+++ INFORMATION SHOWN

(* ===== verification/VpnModule.v ===== *)
(** * The VPN module (crates/penguin-module-tobogganing/src: metrics.rs, module.rs, commands.rs)

    The module around the tokens and the tunnel.  [start] spawns two loops and
    a first attempt to connect, none of which it waits for; connecting and
    stopping give way to other tasks between their parts, so both are cut into
    the parts the locks make atomic, and [vm_tasks] has what is under way. *)
From S2P Require Import Prelude.
From S2P Require Import Text.
From S2P Require Import Json.
From S2P Require Import Sdk.
From S2P Require Import VpnAuth.
From S2P Require Import Vpn.

(** ** Metrics (metrics.rs) *)

Record VpnMetrics := mkVpnMetrics {
  tunnel_up : Z;
  handshake_age : Z;                     (* nanoseconds *)
  rx_bytes : Z;
  tx_bytes : Z;
  token_refreshes : Z;
  connection_errors : Z;
  last_rx_bytes : Z;
  last_tx_bytes : Z;
}.

Definition vpn_metrics_new : VpnMetrics := mkVpnMetrics 0 0 0 0 0 0 0 0.

(** [new_value.saturating_sub(previous)] *)
Definition record_delta (counter last new_value : Z) : Z := (counter + Z.max 0 (new_value - last))%Z.

Definition record_bytes (rx tx : Z) (m : VpnMetrics) : VpnMetrics :=
  mkVpnMetrics (tunnel_up m) (handshake_age m) (record_delta (rx_bytes m) (last_rx_bytes m) rx)
    (record_delta (tx_bytes m) (last_tx_bytes m) tx) (token_refreshes m) (connection_errors m) rx tx.
Definition set_tunnel_up (x : Z) (m : VpnMetrics) : VpnMetrics :=
  mkVpnMetrics x (handshake_age m) (rx_bytes m) (tx_bytes m) (token_refreshes m) (connection_errors m)
    (last_rx_bytes m) (last_tx_bytes m).
Definition set_handshake_age (x : Z) (m : VpnMetrics) : VpnMetrics :=
  mkVpnMetrics (tunnel_up m) x (rx_bytes m) (tx_bytes m) (token_refreshes m) (connection_errors m)
    (last_rx_bytes m) (last_tx_bytes m).
Definition inc_refreshes (m : VpnMetrics) : VpnMetrics :=
  mkVpnMetrics (tunnel_up m) (handshake_age m) (rx_bytes m) (tx_bytes m) (token_refreshes m + 1)
    (connection_errors m) (last_rx_bytes m) (last_tx_bytes m).
Definition inc_errors (m : VpnMetrics) : VpnMetrics :=
  mkVpnMetrics (tunnel_up m) (handshake_age m) (rx_bytes m) (tx_bytes m) (token_refreshes m)
    (connection_errors m + 1) (last_rx_bytes m) (last_tx_bytes m).

(** ** The module (module.rs) *)

Definition AUTH_REFRESH_INTERVAL : Z := 60 * 1000000000.
Definition AUTH_REFRESH_THRESHOLD : Z := 5 * 60 * 1000000000.
Definition MONITOR_INTERVAL : Z := 10 * 1000000000.
Definition HANDSHAKE_DEGRADED_AGE : Z := 2 * 60 * 1000000000.

Class VpnCodec := {
  config_from_slice : string → result ModuleConfig string;
  to_vec : Value → result string string;
}.

(** Who asked for the connection, and what comes next for it. *)
Inductive Who := Initial | Reconnect | Command.
Inductive ConnectPhase := ToCheck | ToToken | ToConnect.
Inductive StopPhase := ToDisconnect | ToRevoke | ToForget (sent : bool).

Inductive Task :=
| MonitorLoop (token : nat)
| RefreshLoop (token : nat)
| Connecting (who : Who) (next : ConnectPhase)
| Stopping (next : StopPhase).

#[global] Instance Who_eq_dec : EqDecision Who.
Proof. solve_decision. Defined.
#[global] Instance ConnectPhase_eq_dec : EqDecision ConnectPhase.
Proof. solve_decision. Defined.
#[global] Instance StopPhase_eq_dec : EqDecision StopPhase.
Proof. solve_decision. Defined.
#[global] Instance Task_eq_dec : EqDecision Task.
Proof. solve_decision. Defined.

Section Module_.
  Context `{WT : WgTypes} `{AC : AuthCodec} `{VC : VpnCodec} {B : Type}.
  Context (config : ModuleConfig) (backend : WireGuardBackend B).

Record Vm := mkVm {
  vm_running : bool;
  vm_cancel : option nat;
  vm_next_token : nat;
  vm_cancelled : gset nat;
  vm_last_health : option HealthReport;
  vm_metrics : VpnMetrics;
  vm_world : Vw B;
  vm_tasks : list Task;
  vm_log : list string;
}.

Definition set_running b m :=
  mkVm b (vm_cancel m) (vm_next_token m) (vm_cancelled m) (vm_last_health m) (vm_metrics m) (vm_world m)
    (vm_tasks m) (vm_log m).
Definition set_metrics f m :=
  mkVm (vm_running m) (vm_cancel m) (vm_next_token m) (vm_cancelled m) (vm_last_health m) (f (vm_metrics m))
    (vm_world m) (vm_tasks m) (vm_log m).
Definition set_world w m :=
  mkVm (vm_running m) (vm_cancel m) (vm_next_token m) (vm_cancelled m) (vm_last_health m) (vm_metrics m) w
    (vm_tasks m) (vm_log m).
Definition set_tasks l m :=
  mkVm (vm_running m) (vm_cancel m) (vm_next_token m) (vm_cancelled m) (vm_last_health m) (vm_metrics m)
    (vm_world m) l (vm_log m).
Definition log line m :=
  mkVm (vm_running m) (vm_cancel m) (vm_next_token m) (vm_cancelled m) (vm_last_health m) (vm_metrics m)
    (vm_world m) (vm_tasks m) (vm_log m ++ [line]).
(** A connection that fails in the kernel backend after the interface was
    created, because configuring it or its name servers fails, leaves the
    interface behind: the module counts as disconnected and says the tunnel is
    down, and stopping it does not remove the interface. *)
Theorem failed_connect_leaks_interface (m : Vm KState) (w1 : Vw KState) (e : WgBackendError) :
  (∀ k peers, (read_interface_data iface k).1 = Ok peers → has_interface k iface = true) →
  is_connected (vm_world m) = false → connect config KernelBackend (vm_world m) = (Err (Backend e), w1) →
  is_ok (kernel_prepare iface (vw_backend (vm_world m))).1 = true →
  let '(_, m2) := stop config KernelBackend (set_world w1 m) in
  has_interface (vw_backend (vm_world m2)) iface = true ∧ st_detail (status config m2) !! "tunnel" = Some "down".
Proof.
  intros Hread Hc Ec Hp.
  assert (vs_connected (vw_vpn w1) = false ∧ has_interface (vw_backend w1) iface = true) as [Hc1 Hh].
  { destruct (kernel_prepare iface (vw_backend (vm_world m))) as [[[]|] k1] eqn:Ep; [|done].
    revert Ec. unfold connect, is_connected in *. rewrite Hc. unfold eff_bind, generate_key, fetch_and_apply, eff_bind.
    match goal with |- context [fetch_tunnel_config config ?k ?x] =>
      pose proof (fetch_keeps config k x) as (Hb & Hv & Hne) end.
    destruct (fetch_tunnel_config _ _ _) as [[t|e0] w2]; cbn [fst snd] in *; [|intros [= -> <-]; by destruct (Hne e)].
    unfold pure. destruct (build_tunnel_spec _ _ _) as [spec|e1] eqn:Eb; [|intros [= -> <-]; by apply build_not_backend in Eb].
    unfold on_backend. pose proof (kernel_apply_leaves iface spec _ _ Hread Ep) as Hleft.
    cbn [vw_backend vw_vpn] in Hb, Hv. rewrite <- Hb in Hleft. cbn [wb_apply KernelBackend].
    destruct (kernel_apply iface spec (vw_backend w2)) as [[[]|e1] k2]; intros [= <- <-]. cbn in *. by rewrite Hv. }
  pose proof (stop_disconnected config KernelBackend (set_world w1 m) Hc1) as [Hv Hb].
  destruct (stop _ _ _) as [r m2]. cbn [snd vm_world set_world] in Hv, Hb. split; [by rewrite Hb|].
  unfold status, is_connected. rewrite Hv, Hc1. done.
Qed.
End KernelLimits.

++++++

> [WHAT NEEDS TO BE DONE]: Only the lines with the string "VpnCodec" are wanted; pick them out of the records above and copy them.

> [RESULT FOR THIS TASK]:
Class VpnCodec := {
  Context `{WT : WgTypes} `{AC : AuthCodec} `{VC : VpnCodec} {B : Type}.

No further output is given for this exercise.